#### Supplied material
⁂
Lemma feedback_same_axis_unfold st a b ma mb ws ta tb sign :
  model st a ma ws ta -> model st b mb ws tb -> ascending ws = true ->
  feedback a (VFRD b) sign st =
    if negb (outputs ma =? inputs mb) || negb (inputs ma =? outputs mb) then
      (st, inl (ValueError "FRD.feedback, inputs/outputs mismatch"))
    else
      match foldE (feedback_loop (inputs ma) ta tb)
                  (empty3 C0 (outputs ma, inputs ma, length ws)) (enumerate ws) with
      | inl e => (st, inl e)
      | inr t => __init__ (Args_data (OfTensor t) (vec ws)) st
      end.
Proof.
  intros Ha Hb Hasc.
  pose proof Ha as [Hma Hwa Hta Hwfa Hsa Hsqa Hifa].
  pose proof Hb as [Hmb Hwb Htb Hwfb Hsb Hsqb Hifb].
  unfold feedback.
  rewrite (bind_ok _ _ _ _ _ (get_obj_ok _ _ _ Hma)).
  rewrite (bind_ok _ _ _ _ _ (convert_same_axis st a b ma ws ta mb 1 1 Ha Hmb Hwb Hasc)).
  rewrite (bind_ok _ _ _ _ _ (get_obj_ok _ _ _ Hmb)).
  destruct (negb (outputs ma =? inputs mb) || negb (inputs ma =? outputs mb)); [done|].
  rewrite (bind_ok _ _ _ _ _ (get_vec_ok _ _ _ Hwb)).
  rewrite (bind_ok _ _ _ _ _ (get_tensor_ok _ _ _ Hta)).
  rewrite (bind_ok _ _ _ _ _ (get_tensor_ok _ _ _ Htb)).
  unfold bind, lift. fold (feedback_loop (inputs ma) ta tb).
  by destruct (foldE _ _ _).
Qed.

(** C2.  For two models [P] and [C] on one (ascending) frequency axis,
    [P.feedback(C, sign)] gives the same result for every [sign]; it raises
    the mismatch error unless [P.outputs = C.inputs] and [P.inputs =
    C.outputs]; with matching sizes, every result it returns is a new model
    on the same axis whose response at each sample [k] is
    [(I + P_k C_k)^-1 P_k] computed by a linear solve; and it does return one
    for a square [P] whenever the solve succeeds at every sample and the
    splines can be fitted on the axis. *)
Theorem feedback_closed_loop st a b ma mb ws ta tb sign :
  solve_keeps_shape ->
  model st a ma ws ta -> model st b mb ws tb -> ascending ws = true ->
  (forall sign', feedback a (VFRD b) sign' st = feedback a (VFRD b) sign st) /\
  (outputs ma <> inputs mb \/ inputs ma <> outputs mb ->
     feedback a (VFRD b) sign st =
       (st, inl (ValueError "FRD.feedback, inputs/outputs mismatch"))) /\
  (outputs ma = inputs mb -> inputs ma = outputs mb ->
     (forall st' r, feedback a (VFRD b) sign st = (st', inr r) ->
        exists mr tr, model st' r mr ws tr /\
          inputs mr = inputs ma /\ outputs mr = outputs ma /\
          extends st st' /\ length (heap st) <= r /\
          forall k, k < length ws ->
            exists p c y, slice C0 ta k = inr p /\ slice C0 tb k = inr c /\
                          closed_loop p c = inr y /\ slice C0 tr k = inr y) /\
     (inputs ma = outputs ma ->
      (forall k p c, k < length ws -> slice C0 ta k = inr p -> slice C0 tb k = inr c ->
                     exists y, closed_loop p c = inr y) ->
      (forall x wt, exists f, splprep x wt ws 0%Q = inr f) ->
      exists st' r, feedback a (VFRD b) sign st = (st', inr r))).
Proof.
  intros Hsolve Ha Hb Hasc. split; [done|].
  rewrite (feedback_same_axis_unfold st a b ma mb ws ta tb sign) by done.
  pose proof Ha as [Hma Hwa Hta Hwfa Hsa Hsqa Hifa].
  pose proof Hb as [Hmb Hwb Htb Hwfb Hsb Hsqb Hifb].
  split.
  - intros [Hne|Hne]; rewrite (proj2 (Nat.eqb_neq _ _) Hne); simpl; [done|].
    by rewrite orb_true_r.
  - intros Ho Hi. rewrite (proj2 (Nat.eqb_eq _ _) Ho), (proj2 (Nat.eqb_eq _ _) Hi).
    cbn [negb orb].
    set (po := outputs ma) in *. set (m := inputs ma) in *. set (n := length ws) in *.
    rewrite <- Ho, <- Hi in Hsb. fold po m in Hsb.
    assert (H0 : filled po m n ta tb 0 (empty3 C0 (po, m, n))).
    { split; [done|]. split; [apply empty3_wf|]. intros; lia. }
    split.
    + intros st' r.
      destruct (foldE _ _ _) as [e|t] eqn:Efold; [done|].
      apply (foldE_enumerate_inv _ (filled po m n ta tb)) in Efold; [|done|].
      2:{ intros k w t1 t2 Hk Hf Hstep. eapply filled_step; try done.
          by apply lookup_lt_Some in Hk. }
      destruct Efold as (Hst & Hwt & Hall).
      rewrite (init_tensor_axis t ws st po m n Hst). fold n. rewrite Nat.eqb_refl.
      rewrite finish_init_fresh.
      destruct (build_ifunc t ws) as [e|f] eqn:Ef; [done|]. intros [= <- <-].
      assert (Hwf : tensor_wf t) by by apply (tensor_wf_items _ _ _ _ Hst).
      destruct (constructed_model st ws t f po m Hst Hwf Ef) as (mr & Hm & Hmi & Hmo & He).
      exists mr, t. split; [done|]. split; [done|]. split; [done|]. split; [done|].
      split; [lia|]. done.
    + intros Hsq Hsolved Hspl. fold po m in Hsq.
      destruct (foldE_enumerate_total (feedback_loop m ta tb) (filled po m n ta tb) ws
                  (empty3 C0 (po, m, n)) H0) as (t & -> & Hst & Hwt & _).
      { intros k w t1 Hk Hf. apply lookup_lt_Some in Hk. fold n in Hk.
        assert (exists t2, feedback_loop m ta tb t1 (k, w) = inr t2) as [t2 Ht2].
        { unfold feedback_loop. simpl.
          destruct (slice_ok C0 ta k po m n Hsa Hwfa Hk) as (p & Ep & Hps & Hpw & _).
          destruct (slice_ok C0 tb k m po n Hsb Hwfb Hk) as (c & Ec & Hcs & Hcw & _).
          rewrite Ep, Ec. simpl.
          destruct (Hsolved k p c Hk Ep Ec) as [y Hy].
          assert (Hps' : m_shape p = (m, m)) by by rewrite Hps, Hsq.
          assert (Hcs' : m_shape c = (m, m)) by by rewrite Hcs, Hsq.
          rewrite (closed_loop_square m p c Hps' Hcs') in Hy. rewrite Hy. simpl.
          destruct (feedback_sample_inv m po p c y Hsolve Hps Hcs Hy) as (_ & _ & Hys & Hyw).
          destruct Hf as (Hst1 & _).
          rewrite (set_slice_exact t1 k y po m n Hst1 Hys Hyw). eauto. }
        exists t2. split; [done|]. by eapply filled_step. }
      rewrite (init_tensor_axis t ws st po m n Hst). fold n. rewrite Nat.eqb_refl.
      rewrite finish_init_fresh.
      assert (Hwf : tensor_wf t) by by apply (tensor_wf_items _ _ _ _ Hst).
      destruct (build_ifunc_ok t ws po m n Hst Hwf) as [f ->]; [auto|done|eauto].
Qed.

End Feedback.

(** ** Concrete runs *)

Lemma two_models_first :
  exists me, @model two_models 2 me [1; 2; 3; 4]%Q (constant3 (Cplx 2 0) (1, 1, 4)) /\
             inputs me = 1 /\ outputs me = 1 /\ omega me = 0.
Proof.
  eexists. split; [split|]; try reflexivity.
  - split; [done|]. repeat constructor.
  - by left.
  - split; [done|]. repeat constructor.
  - done.
Qed.

Lemma two_models_second :
  exists me, @model two_models 5 me [1; 2; 3; 4]%Q (constant3 (Cplx 4 0) (1, 1, 4)) /\
             inputs me = 1 /\ outputs me = 1.
Proof.
  eexists. split; [split|]; try reflexivity.
  - split; [done|]. repeat constructor.
  - by left.
  - split; [done|]. repeat constructor.
  - done.
Qed.

Lemma hold_kernel_solve : @solve_keeps_shape hold_kernel.
Proof.
  intros a b x Hb. simpl. unfold solve1.
  destruct (m_rows a) as [|[|z []] []]; try done.
  destruct (_ && _); [done|]. intros [= <-]. split; [done|].
  unfold matrix_wf in *. simpl. destruct (m_shape b) as [r c].
  destruct Hb as [Hr Hrows]. split; [by rewrite length_map|].
  apply Forall_map. eapply Forall_impl; [done|]. intros row Hl. simpl. by rewrite length_map.
Qed.

Lemma mul_never_returns_a_model_witness :
  @__mul__ hold_kernel 2 (VFRD 5) two_models = (two_models, inl (no_attribute "num")).
Proof.
  destruct two_models_first as (ma & Ha & Hia & Hoa & _).
  destruct two_models_second as (mb & Hb & Hib & Hob).
  apply (proj2 (@mul_never_returns_a_model hold_kernel) two_models 2 5 ma mb _ _ _ Ha Hb);
    [reflexivity|lia..].
Defined.

Lemma div_never_returns_a_model_witness :
  @__div__ hold_kernel 2 (VFRD 5) two_models = (two_models, inl (no_attribute "num")).
Proof.
  destruct two_models_first as (ma & Ha & Hia & Hoa & _).
  destruct two_models_second as (mb & Hb & Hib & Hob).
  apply (proj1 (proj2 (@div_never_returns_a_model hold_kernel))
           two_models 2 5 ma mb _ _ _ Ha Hb); [reflexivity|lia..].
Defined.

Lemma init_from_data_witness :
  @__init__ hold_kernel
    (Args_data (OfSeq (vector [C1; C1; C1; C1])) (vec [1; 2; 3; 4]%Q)) empty_state
  = (empty_state, inl shape_error) /\
  exists e, @__init__ hold_kernel
    (Args_data (OfTensor (constant3 C1 (2, 3, 5))) (vec [1; 2; 3; 4; 5]%Q)) empty_state
  = (empty_state, inl e).
Proof.
  destruct (@init_from_data hold_kernel empty_state) as (H1 & H2 & _). split.
  - apply H1.
  - destruct (H2 (constant3 C1 (2, 3, 5)) (vec [1; 2; 3; 4; 5]%Q) eq_refl) as (e & He & _).
    by exists e.
Defined.

Lemma add_same_axis_witness :
  exists st' r mr,
    @__add__ hold_kernel 2 (VFRD 5) two_models = (st', inr r) /\
    model st' r mr [1; 2; 3; 4]%Q
      (tensor_add (constant3 (Cplx 2 0) (1, 1, 4)) (constant3 (Cplx 4 0) (1, 1, 4))).
Proof.
  destruct two_models_first as (ma & Ha & Hia & Hoa & _).
  destruct two_models_second as (mb & Hb & Hib & Hob).
  destruct (@add_same_axis hold_kernel two_models 2 5 ma mb _ _ _ Ha Hb eq_refl)
    as (_ & _ & Hadd).
  destruct Hadd as [Hres Hex]; [lia|lia|].
  destruct Hex as (st' & r & Hrun).
  { intros x wt. eexists. reflexivity. }
  destruct (Hres st' r Hrun) as (mr & Hm & _).
  by exists st', r, mr.
Defined.

Lemma feedback_closed_loop_witness :
  exists st' r, @feedback hold_kernel 2 (VFRD 5) (PyInt (-1)) two_models = (st', inr r).
Proof.
  destruct two_models_first as (ma & Ha & Hia & Hoa & _).
  destruct two_models_second as (mb & Hb & Hib & Hob).
  destruct (@feedback_closed_loop hold_kernel two_models 2 5 ma mb _ _ _ (PyInt (-1))
              hold_kernel_solve Ha Hb eq_refl) as (_ & _ & Hfb).
  destruct Hfb as [_ Hex]; [lia|lia|].
  apply Hex; [lia| |].
  - intros k p c Hk Hp Hc. simpl in Hk.
    destruct k as [|[|[|[|k]]]]; [| | | |lia]; vm_compute in Hp, Hc;
      injection Hp as <-; injection Hc as <-; eexists; vm_compute; reflexivity.
  - intros x wt. eexists. reflexivity.
Defined.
⁂
#### Exercise requirements
Nothing should appear in the answer except the lines above from the line with "exists me, @model two_models 2" through the line with "exists me, @model two_models 5", both included, written out exactly.

#### Answer space
  exists me, @model two_models 2 me [1; 2; 3; 4]%Q (constant3 (Cplx 2 0) (1, 1, 4)) /\
             inputs me = 1 /\ outputs me = 1 /\ omega me = 0.
Proof.
  eexists. split; [split|]; try reflexivity.
  - split; [done|]. repeat constructor.
  - by left.
  - split; [done|]. repeat constructor.
  - done.
Qed.

Lemma two_models_second :
  exists me, @model two_models 5 me [1; 2; 3; 4]%Q (constant3 (Cplx 4 0) (1, 1, 4)) /\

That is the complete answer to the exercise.